Even if a Lee mold doesn't last as long as other brands the price will allow you to replace them cheap.
I just got a Lee REAL single cavity mold for my .54 delivered to my door from Track for $17.50 ::

One thing I really like about the Lee is the aluminum heats up quickly and I cull very few balls or bullets I cast with them.

Huntin
 
roaddog.. when you check your different projectiles for being true, I am guessing you weigh them to do that? Do you also mic them? I have never checked any of my conicals or round balls other then by sight. If I see a flaw then I re-melt them. I am guessing that might be the reason for my occasional flyer. I am thinking that I should get a good scale any tips on what to look for?

Also that 405 grain .458 diameter bullet you cast, how are they for hunting? The reason I ask is a post I read about putting them in a sabot, the poster was telling how excellent the accuracy was shooting them. Have you ever shot that out of a sabot? If so how did they work? I was thinking they might make a nice bullet to cast and shoot in my Black Diamond XR.

thanks in advance.
 
I don't think anyone can argue the point of Lyman and other top a the line molds, takeing more abuse and lasting longer than the Lees. But for the money spent,They do a great job! If used with TLC the Lee will cast enough good bullets to pay for themselves many times over. If I could only buy Lyman or Rapine or other expensive molds,I couldn,t afford to buy but one in a years time.For the price of one Lyman with handles,I have 4 Lee molds.I* usually weigh the balls and find that the remelts are much less then 10%.I've shot many factory swaged Horandy and Speer RBs,and couldn't see where the accuracy was better than the RBs cast from the Lee molds. Even if I could afford to buy iron molds,I would still buy the Lee. /ubbthreads/images/graemlins/cool.gif
 
When casting, do you save only flawless balls or do you save everything that's just slightly flawed or do you grade your balls, saving the flawless ones for matches and the rest for plinking?
 
I've got a Lee and a Lyman in .490 but so far I've only used the Lyman.

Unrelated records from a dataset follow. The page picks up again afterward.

Definition default_tree (o : Org) : ServiceTree := mkServiceTree uuid_Nil time_Zero time_Zero (org_ID o) "default".

Definition provisioned (o : Org) : M State (Result unit) :=
  let mgr := an_OrgManager (DecodeAnnotations o) in
  match kc with
  | Some c =>
      if empty_string mgr then ret (Ok tt)
      else
        let* r := zoom o_kc (provisionOrgKeycloak c (org_Slug o) mgr) in
        ret (match r with
             | Ok _ => Ok tt
             | Err e => Err (EWrap "org: keycloak provisioning failed (db not written): %w" [] e)
             end)
  | None => ret (Ok tt)
  end.

(** The row is handed back: the repository fills the caller's struct in. *)
Definition Create (o : Org) : M State (Result Org) :=
  try* _ := provisioned o in
  let* created := orgs (fun now => Repository_Create now o) in
  match created with
  | Err e => let* _ := cleanup (org_Slug o) in ret (Err e)
  | Ok o' =>
      let* tree := trees (fun now => Repository_Create now (default_tree o')) in
      match tree with
      | Err e =>
          let* _ := cleanup (org_Slug o) in
          let* _ := orgs (fun now => Repository_Delete now (org_ID o')) in
          ret (Err e)
      | Ok _ => ret (Ok o')
      end
  end.

Definition Get (id : UUID) : M State (Result Org) := zoom o_admin (zoom a_orgs (Repository_GetByID id)).

Definition listed (p : Pagination) : M State (Result (list Org * Z)) := zoom o_admin (zoom a_orgs (Repository_List p (Where (fun _ => true)))).

(** An empty list is seeded with the default organization. *)
Definition List_ (p : Pagination) : M State (Result (list Org * Z)) :=
  try* found := listed p in
  if 0 <? found.2 then ret (Ok found)
  else
    let* _ := Create DefaultOrg in
    listed p.

Definition Update (id : UUID) (o : Org) : M State (Result Org) := orgs (fun now => Repository_Update now (o <| org_ID := id |>)).
Definition Delete (id : UUID) : M State (Result unit) := void (orgs (fun now => Repository_Delete now id)).
Definition GetServiceTree (orgID : UUID) : M State (Result ServiceTree) :=
  zoom o_admin (zoom a_trees (ServiceTreeRepository.GetByOrgID orgID)).

(** The first organization, or the default one with [adminUsername] for its
    manager.  [List_] has seeded an empty table, so the first branch is taken
    only when that failed. *)
Definition default_org (adminUsername : string) (found : list Org) : M State (Result Org) :=
  match found with
  | [] => Create (SetOrgManager adminUsername DefaultOrg)
  | def :: _ => ret (Ok def)
  end.

Definition EnsureDefaultOrgWithAdmin (adminUsername : string) : M State (Result unit) :=
  try* page := List_ (mkPagination 1 1) in
  try* def := default_org adminUsername page.1 in
  match kc with
  | None => ret (Ok tt)
  | Some c =>
      let mgr := an_OrgManager (DecodeAnnotations def) in
      if empty_string mgr then
        let* _ := orgs (fun now => Repository_Update now (SetOrgManager adminUsername def)) in
        zoom o_kc (provisionOrgKeycloak c (org_Slug def) adminUsername)
      else zoom o_kc (provisionOrgKeycloak c (org_Slug def) mgr)
  end.

(** One organization with a legacy group. *)
Definition migrate_one (c : Client) (o : Org) : M State unit :=
  let* id := zoom o_kc (GetGroupByName c ("org:" +:+ org_Slug o)) in
  match id with
  | Ok id =>
      if empty_string id then ret tt
      else
        let* r := zoom o_kc (provisionOrgKeycloak c (org_Slug o) (an_OrgManager (DecodeAnnotations o))) in
        match r with
        | Err _ => ret tt
        | Ok _ => let* _ := zoom o_kc (DeleteGroup c id) in ret tt
        end
  | Err _ => ret tt
  end.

It's hard to complain when you never get any do overs after the fist dozen or so to heat up the mold. I've just about quit weighing mine after I did a test with some 176.5 grain rb and some 177 grain rb .490.

I wasn't good enough to tell off the bench at 50 yards. The best five shot group was about 1" center to center the worst was about 2" center to center so I can't complain.

Keep Yer Powder Dry Fellers,
"The Chuckster"
::
 
Roaddog- "I think I heard of someone trying the REAL out of a 1:60 and they keyholed." Layne Simpson in Rifle Magazine No. 70, Jul-Aug 1980, wrote "Hunting Loads for the .50 Muzzleloader". The rifle was a Jonathan Browning mountain rifle, with a 30 inch barrel and a 1:64 twist. This is the best article I've ever seen on this subject. He said "the REAL conicals (rifling engraved at loading) are outstanding performers in all my rifles, often exceeding the patched ball in accuracy. Additionally, they are the only bullets that shoot to my satisfaction in the slower-twist barrels." He used 110 grains of Pyrodex RS for 1,636 fps and got about four inch, five shot groups at 100 yards. The magazine is published by Wolfe Publishing Company, web site www.riflemag.com, though I couldn't find old back issues there. If anyone wants it, contact me. I have personally shot 355 grain Hornady MaxiHunters in my 1:70 twist .50 (and .54) Green Mountain barrels, 42" long, with 4 or 5 shot groups in 2.5 to 4 inches at 100 yards. In .50, the 385 grain HGP shot about 8" lower, but grouped good. In the .54, they weigh 425 grains, and group good. They are stabilized, but as Daryl has pointed out, they may not be stabilized well enough to bore through big moose bones. I would use them if I hunted elk, rather than a round ball.